Aim of the exercise →
When the line containing "replace (Z.of_nat (S" appears in the entries below, begin printing there and stop after the line containing "1, 3: rewrite"; print each of those lines exactly and no other line.

(Dataset records Opens)

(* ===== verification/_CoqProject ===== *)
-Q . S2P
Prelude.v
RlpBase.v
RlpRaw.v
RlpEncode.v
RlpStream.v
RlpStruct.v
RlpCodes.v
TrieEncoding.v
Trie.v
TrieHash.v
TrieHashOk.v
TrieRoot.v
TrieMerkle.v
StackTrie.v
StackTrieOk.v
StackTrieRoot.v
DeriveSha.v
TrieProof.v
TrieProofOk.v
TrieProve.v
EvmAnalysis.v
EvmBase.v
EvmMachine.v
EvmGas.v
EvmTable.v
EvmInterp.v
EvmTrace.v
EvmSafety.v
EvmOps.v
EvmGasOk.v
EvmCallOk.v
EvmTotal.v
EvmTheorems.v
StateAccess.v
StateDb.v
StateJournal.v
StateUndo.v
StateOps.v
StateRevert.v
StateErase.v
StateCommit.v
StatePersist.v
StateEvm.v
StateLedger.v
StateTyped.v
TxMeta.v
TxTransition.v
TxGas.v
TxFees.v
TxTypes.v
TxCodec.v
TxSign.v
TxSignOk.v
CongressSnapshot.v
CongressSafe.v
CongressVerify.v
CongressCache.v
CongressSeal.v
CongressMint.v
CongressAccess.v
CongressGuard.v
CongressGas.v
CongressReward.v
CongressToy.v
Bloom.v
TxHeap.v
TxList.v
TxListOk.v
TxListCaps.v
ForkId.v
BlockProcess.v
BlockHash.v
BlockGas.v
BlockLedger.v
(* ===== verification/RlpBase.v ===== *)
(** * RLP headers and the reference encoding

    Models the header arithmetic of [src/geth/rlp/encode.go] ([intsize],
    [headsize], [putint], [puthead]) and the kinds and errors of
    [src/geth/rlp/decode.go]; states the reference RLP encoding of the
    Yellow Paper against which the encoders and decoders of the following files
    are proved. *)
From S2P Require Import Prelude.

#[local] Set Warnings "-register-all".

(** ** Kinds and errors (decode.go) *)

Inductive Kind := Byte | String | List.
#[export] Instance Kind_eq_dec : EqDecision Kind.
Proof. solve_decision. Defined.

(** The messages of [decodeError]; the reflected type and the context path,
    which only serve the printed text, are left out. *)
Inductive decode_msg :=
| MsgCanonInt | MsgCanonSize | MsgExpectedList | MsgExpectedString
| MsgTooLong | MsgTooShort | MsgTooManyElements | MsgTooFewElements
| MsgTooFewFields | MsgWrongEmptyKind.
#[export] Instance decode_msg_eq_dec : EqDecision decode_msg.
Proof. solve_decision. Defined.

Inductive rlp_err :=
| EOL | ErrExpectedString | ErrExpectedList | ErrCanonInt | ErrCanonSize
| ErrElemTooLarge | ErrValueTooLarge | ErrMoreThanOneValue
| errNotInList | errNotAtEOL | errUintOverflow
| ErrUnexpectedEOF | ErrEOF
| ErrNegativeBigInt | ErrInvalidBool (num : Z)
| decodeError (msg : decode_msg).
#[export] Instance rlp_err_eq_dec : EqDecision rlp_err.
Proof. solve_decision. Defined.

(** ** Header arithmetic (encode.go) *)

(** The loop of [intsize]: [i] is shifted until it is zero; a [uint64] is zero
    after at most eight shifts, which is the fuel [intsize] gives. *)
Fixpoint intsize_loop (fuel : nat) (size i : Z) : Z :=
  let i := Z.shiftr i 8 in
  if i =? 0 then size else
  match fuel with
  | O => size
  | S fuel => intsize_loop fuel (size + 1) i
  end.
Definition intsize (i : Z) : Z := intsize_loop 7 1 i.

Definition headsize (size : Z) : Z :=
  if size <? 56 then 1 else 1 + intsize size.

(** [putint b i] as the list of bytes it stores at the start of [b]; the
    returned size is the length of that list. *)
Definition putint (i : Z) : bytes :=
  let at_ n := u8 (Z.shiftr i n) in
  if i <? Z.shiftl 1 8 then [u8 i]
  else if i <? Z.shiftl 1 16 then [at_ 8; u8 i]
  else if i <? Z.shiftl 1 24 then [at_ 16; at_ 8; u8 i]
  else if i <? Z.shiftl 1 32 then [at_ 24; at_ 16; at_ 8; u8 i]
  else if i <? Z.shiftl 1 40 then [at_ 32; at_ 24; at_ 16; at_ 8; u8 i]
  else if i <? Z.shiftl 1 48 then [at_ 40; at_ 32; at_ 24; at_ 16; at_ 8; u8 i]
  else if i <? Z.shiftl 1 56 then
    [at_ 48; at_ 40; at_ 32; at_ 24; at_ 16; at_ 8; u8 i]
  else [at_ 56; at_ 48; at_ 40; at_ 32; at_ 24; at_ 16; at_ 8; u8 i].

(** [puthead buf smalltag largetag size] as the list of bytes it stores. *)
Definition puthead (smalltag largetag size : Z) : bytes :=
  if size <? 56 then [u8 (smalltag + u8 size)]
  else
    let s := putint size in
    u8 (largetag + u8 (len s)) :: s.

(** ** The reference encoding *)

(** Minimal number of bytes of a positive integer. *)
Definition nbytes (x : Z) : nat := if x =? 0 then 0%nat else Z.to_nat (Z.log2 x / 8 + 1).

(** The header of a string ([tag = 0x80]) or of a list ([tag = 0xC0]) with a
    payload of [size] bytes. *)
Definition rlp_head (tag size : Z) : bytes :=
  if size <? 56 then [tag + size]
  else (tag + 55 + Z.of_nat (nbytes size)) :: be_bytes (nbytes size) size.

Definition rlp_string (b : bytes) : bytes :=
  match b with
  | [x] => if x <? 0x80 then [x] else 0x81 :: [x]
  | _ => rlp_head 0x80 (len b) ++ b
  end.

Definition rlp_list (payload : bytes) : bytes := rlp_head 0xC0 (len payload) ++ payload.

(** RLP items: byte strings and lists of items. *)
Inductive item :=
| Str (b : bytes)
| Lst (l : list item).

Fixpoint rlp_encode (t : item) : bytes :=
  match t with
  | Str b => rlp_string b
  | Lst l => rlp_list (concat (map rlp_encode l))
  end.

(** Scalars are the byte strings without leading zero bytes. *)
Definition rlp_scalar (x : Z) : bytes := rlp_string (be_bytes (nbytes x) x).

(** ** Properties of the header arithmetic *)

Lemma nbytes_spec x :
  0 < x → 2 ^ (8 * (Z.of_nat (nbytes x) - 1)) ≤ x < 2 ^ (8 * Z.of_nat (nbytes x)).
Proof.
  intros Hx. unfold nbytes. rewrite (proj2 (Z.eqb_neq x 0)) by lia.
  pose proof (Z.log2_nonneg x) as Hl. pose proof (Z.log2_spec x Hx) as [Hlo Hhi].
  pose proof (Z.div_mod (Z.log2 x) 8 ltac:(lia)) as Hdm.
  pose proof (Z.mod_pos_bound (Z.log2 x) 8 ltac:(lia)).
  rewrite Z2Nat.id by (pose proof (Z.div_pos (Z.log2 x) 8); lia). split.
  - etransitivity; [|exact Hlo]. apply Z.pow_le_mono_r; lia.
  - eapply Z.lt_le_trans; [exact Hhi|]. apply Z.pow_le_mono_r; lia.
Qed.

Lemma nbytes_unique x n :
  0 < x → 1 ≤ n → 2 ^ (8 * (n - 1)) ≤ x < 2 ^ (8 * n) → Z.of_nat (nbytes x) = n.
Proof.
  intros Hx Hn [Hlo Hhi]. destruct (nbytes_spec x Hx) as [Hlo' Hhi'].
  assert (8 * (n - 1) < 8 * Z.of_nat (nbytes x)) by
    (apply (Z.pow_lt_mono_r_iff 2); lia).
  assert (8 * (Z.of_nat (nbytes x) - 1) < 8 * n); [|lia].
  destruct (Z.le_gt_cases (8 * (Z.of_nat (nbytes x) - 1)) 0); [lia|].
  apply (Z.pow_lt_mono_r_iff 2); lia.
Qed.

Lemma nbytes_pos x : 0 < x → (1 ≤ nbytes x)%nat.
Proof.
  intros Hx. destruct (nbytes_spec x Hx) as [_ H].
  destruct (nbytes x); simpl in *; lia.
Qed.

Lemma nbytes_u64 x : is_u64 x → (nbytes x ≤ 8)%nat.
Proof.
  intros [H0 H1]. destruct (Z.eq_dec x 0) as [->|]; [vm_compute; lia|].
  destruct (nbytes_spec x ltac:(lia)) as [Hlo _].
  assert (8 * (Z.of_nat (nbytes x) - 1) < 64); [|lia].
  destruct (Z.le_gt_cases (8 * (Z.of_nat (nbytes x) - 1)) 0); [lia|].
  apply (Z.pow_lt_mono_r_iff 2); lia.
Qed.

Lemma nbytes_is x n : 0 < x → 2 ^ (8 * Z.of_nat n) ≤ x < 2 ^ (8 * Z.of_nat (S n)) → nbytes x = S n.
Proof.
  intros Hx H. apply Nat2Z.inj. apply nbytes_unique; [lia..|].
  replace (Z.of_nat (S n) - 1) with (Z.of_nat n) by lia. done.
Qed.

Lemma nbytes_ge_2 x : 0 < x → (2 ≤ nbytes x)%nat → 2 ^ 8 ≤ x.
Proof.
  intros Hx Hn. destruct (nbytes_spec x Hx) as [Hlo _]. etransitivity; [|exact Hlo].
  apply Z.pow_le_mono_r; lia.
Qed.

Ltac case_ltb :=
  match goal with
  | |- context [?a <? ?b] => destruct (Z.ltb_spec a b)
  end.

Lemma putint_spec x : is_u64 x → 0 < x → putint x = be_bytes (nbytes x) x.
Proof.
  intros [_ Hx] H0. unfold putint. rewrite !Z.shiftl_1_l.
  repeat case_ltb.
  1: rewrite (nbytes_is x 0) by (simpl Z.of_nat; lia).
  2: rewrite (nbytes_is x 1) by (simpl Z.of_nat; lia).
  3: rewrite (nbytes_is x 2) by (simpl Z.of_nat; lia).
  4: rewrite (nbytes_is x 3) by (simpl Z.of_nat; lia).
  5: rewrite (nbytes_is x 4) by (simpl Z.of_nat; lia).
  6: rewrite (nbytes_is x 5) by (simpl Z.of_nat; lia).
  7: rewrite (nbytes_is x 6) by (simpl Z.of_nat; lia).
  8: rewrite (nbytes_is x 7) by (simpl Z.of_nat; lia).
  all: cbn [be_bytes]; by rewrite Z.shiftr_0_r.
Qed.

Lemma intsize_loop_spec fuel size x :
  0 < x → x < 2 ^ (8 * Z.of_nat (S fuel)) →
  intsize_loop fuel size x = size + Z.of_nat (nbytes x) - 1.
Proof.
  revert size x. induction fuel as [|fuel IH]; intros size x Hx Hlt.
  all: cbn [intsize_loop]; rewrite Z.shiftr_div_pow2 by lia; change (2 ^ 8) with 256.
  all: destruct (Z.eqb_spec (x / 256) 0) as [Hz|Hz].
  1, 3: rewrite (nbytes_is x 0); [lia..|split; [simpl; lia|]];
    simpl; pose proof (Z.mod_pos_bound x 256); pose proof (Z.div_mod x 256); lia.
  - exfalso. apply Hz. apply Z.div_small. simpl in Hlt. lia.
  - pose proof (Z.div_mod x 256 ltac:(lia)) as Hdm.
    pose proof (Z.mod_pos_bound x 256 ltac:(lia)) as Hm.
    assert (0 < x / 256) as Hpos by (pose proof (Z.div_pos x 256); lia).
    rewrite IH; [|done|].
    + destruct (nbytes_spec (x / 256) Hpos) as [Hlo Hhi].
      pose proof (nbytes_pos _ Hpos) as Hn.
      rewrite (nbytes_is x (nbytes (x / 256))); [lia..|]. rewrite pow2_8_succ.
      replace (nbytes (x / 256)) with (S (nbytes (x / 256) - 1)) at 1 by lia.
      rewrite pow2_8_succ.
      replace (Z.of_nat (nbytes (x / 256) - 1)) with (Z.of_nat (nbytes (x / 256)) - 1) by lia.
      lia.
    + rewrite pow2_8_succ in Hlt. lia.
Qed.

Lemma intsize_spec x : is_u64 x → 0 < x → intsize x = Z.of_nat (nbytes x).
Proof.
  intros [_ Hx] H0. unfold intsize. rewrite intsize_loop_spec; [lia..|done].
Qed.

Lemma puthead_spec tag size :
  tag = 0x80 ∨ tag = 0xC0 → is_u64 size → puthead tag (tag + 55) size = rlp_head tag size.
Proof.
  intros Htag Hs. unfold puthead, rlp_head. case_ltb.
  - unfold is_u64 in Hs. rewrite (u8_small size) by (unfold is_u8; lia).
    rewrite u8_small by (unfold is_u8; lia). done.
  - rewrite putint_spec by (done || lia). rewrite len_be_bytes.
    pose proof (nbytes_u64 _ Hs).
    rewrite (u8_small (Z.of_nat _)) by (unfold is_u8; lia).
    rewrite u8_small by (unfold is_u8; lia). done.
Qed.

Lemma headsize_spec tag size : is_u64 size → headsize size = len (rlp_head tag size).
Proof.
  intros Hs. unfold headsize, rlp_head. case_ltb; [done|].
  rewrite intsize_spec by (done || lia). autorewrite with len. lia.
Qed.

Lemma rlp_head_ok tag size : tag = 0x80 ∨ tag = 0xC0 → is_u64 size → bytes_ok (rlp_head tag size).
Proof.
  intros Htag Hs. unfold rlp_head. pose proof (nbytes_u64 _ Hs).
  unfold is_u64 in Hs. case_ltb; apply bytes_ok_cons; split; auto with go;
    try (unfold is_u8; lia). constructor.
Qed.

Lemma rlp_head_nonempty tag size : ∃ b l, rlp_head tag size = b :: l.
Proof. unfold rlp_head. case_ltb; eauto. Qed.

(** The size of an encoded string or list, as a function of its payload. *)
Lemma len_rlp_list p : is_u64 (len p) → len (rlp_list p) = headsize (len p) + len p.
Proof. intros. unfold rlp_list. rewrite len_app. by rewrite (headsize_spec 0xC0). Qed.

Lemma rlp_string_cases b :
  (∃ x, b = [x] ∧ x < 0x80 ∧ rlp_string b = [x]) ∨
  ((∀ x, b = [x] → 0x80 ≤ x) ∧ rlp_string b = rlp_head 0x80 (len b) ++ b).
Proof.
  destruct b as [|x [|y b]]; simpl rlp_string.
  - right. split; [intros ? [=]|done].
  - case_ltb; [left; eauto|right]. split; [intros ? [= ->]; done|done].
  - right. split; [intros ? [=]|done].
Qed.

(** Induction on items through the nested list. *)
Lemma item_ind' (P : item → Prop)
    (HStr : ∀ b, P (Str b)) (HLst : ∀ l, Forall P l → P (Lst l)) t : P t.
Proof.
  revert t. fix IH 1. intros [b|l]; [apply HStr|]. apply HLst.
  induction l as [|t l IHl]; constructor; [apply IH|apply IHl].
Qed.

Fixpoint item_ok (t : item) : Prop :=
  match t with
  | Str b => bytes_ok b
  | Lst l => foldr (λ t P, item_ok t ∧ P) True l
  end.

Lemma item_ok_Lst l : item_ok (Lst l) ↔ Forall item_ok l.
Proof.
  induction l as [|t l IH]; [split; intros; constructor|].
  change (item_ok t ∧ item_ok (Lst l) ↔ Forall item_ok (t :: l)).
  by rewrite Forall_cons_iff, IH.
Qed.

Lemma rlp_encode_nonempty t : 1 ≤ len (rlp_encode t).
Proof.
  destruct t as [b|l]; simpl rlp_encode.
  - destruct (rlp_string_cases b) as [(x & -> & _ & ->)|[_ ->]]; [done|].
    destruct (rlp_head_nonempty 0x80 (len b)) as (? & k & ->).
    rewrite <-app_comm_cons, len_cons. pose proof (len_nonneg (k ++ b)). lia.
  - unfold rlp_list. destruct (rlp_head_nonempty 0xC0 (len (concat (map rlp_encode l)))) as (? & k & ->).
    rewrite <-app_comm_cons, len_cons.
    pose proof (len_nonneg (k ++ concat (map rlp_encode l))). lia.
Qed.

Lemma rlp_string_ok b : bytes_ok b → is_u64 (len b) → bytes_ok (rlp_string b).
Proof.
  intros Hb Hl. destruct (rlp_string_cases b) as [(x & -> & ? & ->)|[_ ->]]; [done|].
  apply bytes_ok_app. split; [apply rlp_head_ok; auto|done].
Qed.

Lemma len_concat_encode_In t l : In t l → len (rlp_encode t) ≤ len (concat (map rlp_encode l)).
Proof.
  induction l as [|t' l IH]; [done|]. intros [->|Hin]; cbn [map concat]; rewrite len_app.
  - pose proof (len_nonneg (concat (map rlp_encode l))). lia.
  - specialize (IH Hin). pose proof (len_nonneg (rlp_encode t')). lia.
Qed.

(Dataset records Closes)

Exercise answer →
  replace (Z.of_nat (S n) - 1) with (Z.of_nat n) by lia. done.
Qed.

Lemma nbytes_ge_2 x : 0 < x → (2 ≤ nbytes x)%nat → 2 ^ 8 ≤ x.
Proof.
  intros Hx Hn. destruct (nbytes_spec x Hx) as [Hlo _]. etransitivity; [|exact Hlo].
  apply Z.pow_le_mono_r; lia.
Qed.

Ltac case_ltb :=
  match goal with
  | |- context [?a <? ?b] => destruct (Z.ltb_spec a b)
  end.

Lemma putint_spec x : is_u64 x → 0 < x → putint x = be_bytes (nbytes x) x.
Proof.
  intros [_ Hx] H0. unfold putint. rewrite !Z.shiftl_1_l.
  repeat case_ltb.
  1: rewrite (nbytes_is x 0) by (simpl Z.of_nat; lia).
  2: rewrite (nbytes_is x 1) by (simpl Z.of_nat; lia).
  3: rewrite (nbytes_is x 2) by (simpl Z.of_nat; lia).
  4: rewrite (nbytes_is x 3) by (simpl Z.of_nat; lia).
  5: rewrite (nbytes_is x 4) by (simpl Z.of_nat; lia).
  6: rewrite (nbytes_is x 5) by (simpl Z.of_nat; lia).
  7: rewrite (nbytes_is x 6) by (simpl Z.of_nat; lia).
  8: rewrite (nbytes_is x 7) by (simpl Z.of_nat; lia).
  all: cbn [be_bytes]; by rewrite Z.shiftr_0_r.
Qed.

Lemma intsize_loop_spec fuel size x :
  0 < x → x < 2 ^ (8 * Z.of_nat (S fuel)) →
  intsize_loop fuel size x = size + Z.of_nat (nbytes x) - 1.
Proof.
  revert size x. induction fuel as [|fuel IH]; intros size x Hx Hlt.
  all: cbn [intsize_loop]; rewrite Z.shiftr_div_pow2 by lia; change (2 ^ 8) with 256.
  all: destruct (Z.eqb_spec (x / 256) 0) as [Hz|Hz].
  1, 3: rewrite (nbytes_is x 0); [lia..|split; [simpl; lia|]];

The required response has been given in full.